Farmer David Green contacted one of the authors, Dr Bruce Rubidge 20 years ago. He had discovered impressions on a rock face on his farm outside Estcourt, KwaZulu Natal (KZN).
They were able to identify traces of fish, indicating where the Ecca sea shoreline used to be. The Ecca of Karoo sea was a shallow sea that once covered most of South Africa.
As part of his honours project at Wits University, Dr Groenwald was later recruited to research where the trace fossil came from, a trace fossil being a fossil of a footprint, trail, burrow, or another trace of an animal rather than the animal itself.’
Scientists surmised that the impressions were left by the tail and body of a two-metre-long predatory amphibian.
To identify the creature, the team of scientists needed to track and read the spoor left behind by the animal billions of years ago. They scoured research papers and studied photographs of current-day crocodile and salamander impressions.

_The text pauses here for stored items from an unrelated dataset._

(** ** class chain_timestamp *)

Record chain_timestamp := Stamp { _stamp : Z }.
#[export] Instance chain_timestamp_eq_dec : EqDecision chain_timestamp.
Proof. solve_decision. Defined.

Definition zero_timestamp : chain_timestamp := Stamp 0.
Definition create (stamp_val : Z) : chain_timestamp := Stamp stamp_val.

(** [us] is the count of microseconds since 1970, a signed 64-bit number. *)
Definition from (us : Z) : chain_timestamp :=
  let us := u64 us in
  let stamp_us := u64 (us - chain_timestamp_epoch_us) in
  let stamp := stamp_us / chain_timestamp_unit_us in
  Stamp (u32 stamp).

Definition to_time_point (t : chain_timestamp) : Z :=
  let us := _stamp t * chain_timestamp_unit_us in
  s64 (us + chain_timestamp_epoch_us).

Definition stamp_add (a b : chain_timestamp) : chain_timestamp := Stamp (u32 (_stamp a + _stamp b)).
Definition stamp_sub (a b : chain_timestamp) : chain_timestamp := Stamp (u32 (_stamp a - _stamp b)).
Definition stamp_lt (a b : chain_timestamp) : bool := _stamp a <? _stamp b.
Definition stamp_le (a b : chain_timestamp) : bool := _stamp a <=? _stamp b.

(** ** fc::sha256 as four 64-bit words *)

Record sha256 := Sha { hash0 : Z; hash1 : Z; hash2 : Z; hash3 : Z }.
#[export] Instance sha256_eq_dec : EqDecision sha256.
Proof. solve_decision. Defined.
#[export] Instance sha256_countable : Countable sha256.
Proof.
  refine (inj_countable' (fun h => (hash0 h, hash1 h, hash2 h, hash3 h))
            (fun '(a, b, c, d) => Sha a b c d) _).
  intros []; reflexivity.
Defined.

Definition empty_chain_id : sha256 := Sha 0 0 0 0.

Definition endian_reverse_u32 (x : Z) : Z :=
  Z.lor (Z.lor (Z.lor (Z.land (Z.shiftr x 0x18) 0xFF)
                      (u32 (Z.shiftl (Z.land (Z.shiftr x 0x10) 0xFF) 0x08)))
               (u32 (Z.shiftl (Z.land (Z.shiftr x 0x08) 0xFF) 0x10)))
        (u32 (Z.shiftl (Z.land x 0xFF) 0x18)).

(** ** utils *)

(** The argument is converted to uint32_t. *)
Definition num_from_id (id : sha256) : Z := endian_reverse_u32 (u32 (hash0 id)).

Definition block_id (summary : sha256) (num : Z) : sha256 :=
  let h := Z.land (hash0 summary) 0xffffffff00000000 in
  Sha (u64 (h + endian_reverse_u32 num)) (hash1 summary) (hash2 summary) (hash3 summary).

Definition get_delta_slot_time (begin_time : chain_timestamp) (delta_slot : Z) : chain_timestamp :=
  stamp_add begin_time (create delta_slot).

Definition get_delta_slot_at_time (begin_time when : chain_timestamp) : Z :=
  let first_slot_time := get_delta_slot_time begin_time 1 in
  if stamp_lt when first_slot_time then 0
  else
    let sub := stamp_sub when first_slot_time in
    u32 (_stamp sub + 1).

(** ** Builders

    An account name is its 128-bit code, a public key its 33 bytes. *)

Record builder_info := Builder { builder_name : Z; block_signing_key : list Z }.
#[export] Instance builder_info_eq_dec : EqDecision builder_info.
Proof. solve_decision. Defined.

Definition empty_public_key : list Z := repeat 0 33.

Record builder_rule := Rule { version : Z; builders : list builder_info }.
#[export] Instance builder_rule_eq_dec : EqDecision builder_rule.
Proof. solve_decision. Defined.

Definition empty_rule : builder_rule := Rule 0 [].
Definition set_builders (l : list builder_info) (vers : Z) : builder_rule := Rule vers l.
Definition reset (r : builder_rule) : builder_rule := Rule 0 [].
Definition number (r : builder_rule) : Z := s32 (Z.of_nat (length (builders r))).
Definition is_empty (r : builder_rule) : bool := Z.of_nat (length (builders r)) <=? 0.

Fixpoint sign_key_loop (l : list builder_info) (name : Z) : list Z :=
  match l with
  | [] => empty_public_key
  | it :: l => if builder_name it =? name then block_signing_key it else sign_key_loop l name
  end.
Definition get_sign_key (r : builder_rule) (name : Z) : list Z := sign_key_loop (builders r) name.

Definition builder_eq (a b : builder_info) : bool :=
  (builder_name a =? builder_name b) && bool_decide (block_signing_key a = block_signing_key b).
Definition rule_eq (a b : builder_rule) : bool :=
  if negb (version a =? version b) then false
  else if negb (length (builders a) =? length (builders b))%nat then false
  else forallb (fun '(x, y) => builder_eq x y) (combine (builders a) (builders b)).

(** mapped_builder_rule holds the same data in shared memory. *)
Definition mapped_of_rule (a : builder_rule) : builder_rule := Rule (version a) (builders a).

Definition select_builder_rule (current_builders next_builders : builder_rule) (order_slot : Z) : builder_rule :=
  if (order_slot <? blocks_per_round) || is_empty next_builders then current_builders else next_builders.

(** Division by zero and an index out of range are undefined behaviour. *)
Definition nth_builder (r : builder_rule) (index : Z) : result builder_info :=
  if number r =? 0 then Throw "undefined"
  else
    let bias := (index / blocks_per_builder) mod u32 (number r) in
    match nth_error (builders r) (Z.to_nat bias) with
    | Some b => Ok b
    | None => Throw "undefined"
    end.

Definition select_builder (current_builders next_builders : builder_rule) (index : Z) : result builder_info :=
  if (index <? blocks_per_round) || is_empty next_builders then nth_builder current_builders index
  else nth_builder next_builders index.

(** ** Merkle root and signatures *)

Section Crypto.
Context (hash_pair : sha256 -> sha256 -> sha256).

(** The inner loop, [n] turns left, updating the array in place. *)
Fixpoint merkle_pass (n i : nat) (digests : list sha256) : list sha256 :=
  match n with
  | O => digests
  | S n =>
      let h := hash_pair (nth i digests empty_chain_id) (nth (i + 1) digests empty_chain_id) in
      merkle_pass n (i + 1) (<[(i / 2)%nat := h]> digests)
  end.

(** The outer loop; the array halves in each turn, so its length is enough fuel. *)
Fixpoint merkle_loop (fuel : nat) (digests : list sha256) : option sha256 :=
  match fuel with
  | O => None
  | S fuel =>
      if (1 <? length digests)%nat then
        let digests := if Nat.odd (length digests) then digests ++ [List.last digests empty_chain_id] else digests in
        let digests := merkle_pass (length digests / 2) 0 digests in
        merkle_loop fuel (firstn (length digests / 2) digests)
      else Some (nth 0 digests empty_chain_id)
  end.

Definition cal_merkle (digests : list sha256) : option sha256 :=
  if (length digests =? 0)%nat then Some empty_chain_id
  else merkle_loop (length digests) digests.

(** [recover] is fc::ecc::public_key(sig, digest, true), [hash_key] the hash of a key. *)
Context (signature : Type) (recover : signature -> sha256 -> result (list Z)) (hash_key : list Z -> sha256).

Definition is_sign_valid (sig : signature) (digest : sha256) (signer_key : list Z) : result bool :=
  let* pk := recover sig digest in Ok (bool_decide (pk = signer_key)).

The trace fossils captured the prehistoric creature in motion, rather than the usual static bone fossils, making identification particularly challenging.
In the research paper, published on PLOS ONE, Rubidge explained that it’s ‘the first time this sort of swimming behaviour has been recorded for a Rhinesuchid temnospondyls amphibian.’
Scientists believe that the trace fossils probably survived over billions of years due to a mat of algae quickly growing over the impression. The algae would then have made the trace fossils resistant to weathering.